> How to complete this task: A single figure is required: the number of lines below that contain "failures".

> Given entries:
☆ ☆ ☆

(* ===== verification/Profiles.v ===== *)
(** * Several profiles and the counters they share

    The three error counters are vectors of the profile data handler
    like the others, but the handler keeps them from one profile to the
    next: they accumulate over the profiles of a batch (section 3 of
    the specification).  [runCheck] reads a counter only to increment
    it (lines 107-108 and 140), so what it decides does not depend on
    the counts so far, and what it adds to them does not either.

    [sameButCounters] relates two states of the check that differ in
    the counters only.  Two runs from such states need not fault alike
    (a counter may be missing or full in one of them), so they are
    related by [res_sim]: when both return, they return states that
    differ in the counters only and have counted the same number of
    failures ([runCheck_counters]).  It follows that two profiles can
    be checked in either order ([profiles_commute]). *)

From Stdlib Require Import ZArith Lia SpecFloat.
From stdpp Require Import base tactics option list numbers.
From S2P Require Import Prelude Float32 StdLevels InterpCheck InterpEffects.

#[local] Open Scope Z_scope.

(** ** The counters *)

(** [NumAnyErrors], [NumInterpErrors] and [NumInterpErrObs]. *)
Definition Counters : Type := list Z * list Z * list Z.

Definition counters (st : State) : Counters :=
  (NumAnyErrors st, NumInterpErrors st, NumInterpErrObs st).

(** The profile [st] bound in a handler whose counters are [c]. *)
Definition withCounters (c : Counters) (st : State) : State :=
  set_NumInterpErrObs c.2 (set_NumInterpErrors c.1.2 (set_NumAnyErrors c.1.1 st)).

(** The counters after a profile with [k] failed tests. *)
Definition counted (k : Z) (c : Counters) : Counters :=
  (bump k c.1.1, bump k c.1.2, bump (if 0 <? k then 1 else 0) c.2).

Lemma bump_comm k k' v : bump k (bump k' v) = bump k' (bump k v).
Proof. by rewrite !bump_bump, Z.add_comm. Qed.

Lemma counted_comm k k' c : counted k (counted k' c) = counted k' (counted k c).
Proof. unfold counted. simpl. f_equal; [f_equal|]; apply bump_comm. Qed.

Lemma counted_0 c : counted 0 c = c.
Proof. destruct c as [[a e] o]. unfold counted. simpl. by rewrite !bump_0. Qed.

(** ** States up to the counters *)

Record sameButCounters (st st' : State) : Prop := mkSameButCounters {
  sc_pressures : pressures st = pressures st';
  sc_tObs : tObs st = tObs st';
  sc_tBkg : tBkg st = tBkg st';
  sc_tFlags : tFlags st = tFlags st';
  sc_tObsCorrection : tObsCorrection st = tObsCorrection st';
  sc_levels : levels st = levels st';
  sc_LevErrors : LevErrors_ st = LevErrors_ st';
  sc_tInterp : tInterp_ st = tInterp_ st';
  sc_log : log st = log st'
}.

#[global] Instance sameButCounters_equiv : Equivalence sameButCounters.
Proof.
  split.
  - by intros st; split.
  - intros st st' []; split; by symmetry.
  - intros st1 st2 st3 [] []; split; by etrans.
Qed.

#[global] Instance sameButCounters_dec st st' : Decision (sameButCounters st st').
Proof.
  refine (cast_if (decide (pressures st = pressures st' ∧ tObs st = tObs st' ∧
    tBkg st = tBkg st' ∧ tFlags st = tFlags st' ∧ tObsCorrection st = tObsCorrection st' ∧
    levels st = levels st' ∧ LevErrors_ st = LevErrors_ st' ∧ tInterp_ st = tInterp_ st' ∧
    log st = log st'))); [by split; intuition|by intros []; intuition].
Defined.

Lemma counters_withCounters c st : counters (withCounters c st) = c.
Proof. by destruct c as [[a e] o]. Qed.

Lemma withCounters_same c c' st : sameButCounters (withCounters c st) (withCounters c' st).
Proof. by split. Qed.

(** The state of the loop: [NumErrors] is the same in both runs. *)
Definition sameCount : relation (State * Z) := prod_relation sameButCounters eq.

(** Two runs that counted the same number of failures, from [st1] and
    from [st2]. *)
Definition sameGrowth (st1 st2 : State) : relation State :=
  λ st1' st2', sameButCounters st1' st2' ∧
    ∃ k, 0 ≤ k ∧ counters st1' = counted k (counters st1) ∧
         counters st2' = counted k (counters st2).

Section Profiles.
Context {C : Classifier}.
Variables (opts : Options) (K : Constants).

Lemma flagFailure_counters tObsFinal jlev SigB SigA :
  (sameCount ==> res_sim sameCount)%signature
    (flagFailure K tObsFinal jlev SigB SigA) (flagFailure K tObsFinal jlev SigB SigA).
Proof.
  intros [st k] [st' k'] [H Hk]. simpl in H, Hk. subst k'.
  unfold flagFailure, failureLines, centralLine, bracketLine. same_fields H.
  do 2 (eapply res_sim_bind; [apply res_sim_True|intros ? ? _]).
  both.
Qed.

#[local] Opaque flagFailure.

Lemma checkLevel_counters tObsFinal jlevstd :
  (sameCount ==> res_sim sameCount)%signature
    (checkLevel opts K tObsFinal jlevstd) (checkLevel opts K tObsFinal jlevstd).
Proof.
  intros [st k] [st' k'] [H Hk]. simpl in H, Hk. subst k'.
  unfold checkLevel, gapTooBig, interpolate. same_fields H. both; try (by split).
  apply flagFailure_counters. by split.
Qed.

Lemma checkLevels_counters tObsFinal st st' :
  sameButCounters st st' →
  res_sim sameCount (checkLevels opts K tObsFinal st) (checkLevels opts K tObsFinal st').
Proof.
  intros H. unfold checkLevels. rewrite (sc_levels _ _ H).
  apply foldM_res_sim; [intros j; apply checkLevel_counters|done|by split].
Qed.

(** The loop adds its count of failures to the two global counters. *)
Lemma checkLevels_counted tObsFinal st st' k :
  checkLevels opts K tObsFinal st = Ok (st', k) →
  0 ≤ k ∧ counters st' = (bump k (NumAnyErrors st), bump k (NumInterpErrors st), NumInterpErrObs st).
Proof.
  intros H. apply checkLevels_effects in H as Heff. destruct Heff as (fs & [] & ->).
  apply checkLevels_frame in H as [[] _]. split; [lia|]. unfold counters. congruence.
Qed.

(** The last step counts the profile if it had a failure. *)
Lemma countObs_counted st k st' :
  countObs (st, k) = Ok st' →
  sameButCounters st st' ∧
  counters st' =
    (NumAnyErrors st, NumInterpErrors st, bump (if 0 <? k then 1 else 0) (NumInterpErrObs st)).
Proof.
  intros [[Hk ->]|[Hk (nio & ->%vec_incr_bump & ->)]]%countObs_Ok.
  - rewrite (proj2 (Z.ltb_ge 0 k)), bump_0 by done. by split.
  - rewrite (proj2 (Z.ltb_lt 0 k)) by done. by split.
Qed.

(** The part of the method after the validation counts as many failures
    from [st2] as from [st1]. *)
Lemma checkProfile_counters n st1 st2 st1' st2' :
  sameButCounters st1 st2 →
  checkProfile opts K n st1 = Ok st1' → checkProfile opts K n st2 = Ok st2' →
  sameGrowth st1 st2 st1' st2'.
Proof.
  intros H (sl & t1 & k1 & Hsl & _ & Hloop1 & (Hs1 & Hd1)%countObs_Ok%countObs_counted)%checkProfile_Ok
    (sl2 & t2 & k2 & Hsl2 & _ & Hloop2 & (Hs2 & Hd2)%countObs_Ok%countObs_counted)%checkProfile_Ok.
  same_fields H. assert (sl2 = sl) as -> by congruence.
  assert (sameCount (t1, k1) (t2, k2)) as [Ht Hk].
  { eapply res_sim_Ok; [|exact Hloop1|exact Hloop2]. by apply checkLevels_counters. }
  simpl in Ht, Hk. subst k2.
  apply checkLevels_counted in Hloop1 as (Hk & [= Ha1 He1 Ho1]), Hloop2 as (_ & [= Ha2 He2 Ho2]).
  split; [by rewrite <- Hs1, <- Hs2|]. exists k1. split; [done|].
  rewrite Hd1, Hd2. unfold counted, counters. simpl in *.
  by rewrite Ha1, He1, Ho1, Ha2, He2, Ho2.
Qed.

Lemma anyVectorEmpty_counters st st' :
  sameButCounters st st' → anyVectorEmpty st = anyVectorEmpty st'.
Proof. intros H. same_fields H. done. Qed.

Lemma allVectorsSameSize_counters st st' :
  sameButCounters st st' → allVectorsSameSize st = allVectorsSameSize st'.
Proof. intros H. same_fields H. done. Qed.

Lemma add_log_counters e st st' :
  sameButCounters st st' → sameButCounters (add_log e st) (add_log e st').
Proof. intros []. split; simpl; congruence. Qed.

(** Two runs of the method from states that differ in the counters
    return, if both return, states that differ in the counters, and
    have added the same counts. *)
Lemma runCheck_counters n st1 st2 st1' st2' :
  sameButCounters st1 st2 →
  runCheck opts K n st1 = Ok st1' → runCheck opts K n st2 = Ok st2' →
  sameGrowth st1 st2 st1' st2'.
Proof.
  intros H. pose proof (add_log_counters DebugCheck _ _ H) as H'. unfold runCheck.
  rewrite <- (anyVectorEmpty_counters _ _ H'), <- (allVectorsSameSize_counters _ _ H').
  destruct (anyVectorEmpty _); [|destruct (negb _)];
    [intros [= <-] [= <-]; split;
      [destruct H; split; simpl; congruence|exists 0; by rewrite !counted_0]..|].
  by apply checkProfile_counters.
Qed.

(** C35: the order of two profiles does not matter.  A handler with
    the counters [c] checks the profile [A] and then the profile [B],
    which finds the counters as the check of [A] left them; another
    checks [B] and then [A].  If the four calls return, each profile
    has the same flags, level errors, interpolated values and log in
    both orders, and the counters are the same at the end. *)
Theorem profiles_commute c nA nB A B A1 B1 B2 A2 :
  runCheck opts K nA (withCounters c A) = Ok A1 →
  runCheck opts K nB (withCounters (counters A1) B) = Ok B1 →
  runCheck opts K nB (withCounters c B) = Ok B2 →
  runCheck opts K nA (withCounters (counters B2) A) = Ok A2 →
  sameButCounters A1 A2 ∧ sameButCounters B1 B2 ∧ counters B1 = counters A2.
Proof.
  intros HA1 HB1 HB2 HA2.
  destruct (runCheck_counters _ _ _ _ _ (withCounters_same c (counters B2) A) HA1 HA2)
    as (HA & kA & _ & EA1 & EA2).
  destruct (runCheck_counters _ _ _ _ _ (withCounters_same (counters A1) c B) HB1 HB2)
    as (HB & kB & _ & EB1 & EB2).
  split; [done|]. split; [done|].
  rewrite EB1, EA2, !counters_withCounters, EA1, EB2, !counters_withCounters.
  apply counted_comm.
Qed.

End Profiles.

☆ ☆ ☆

> Answer box: 4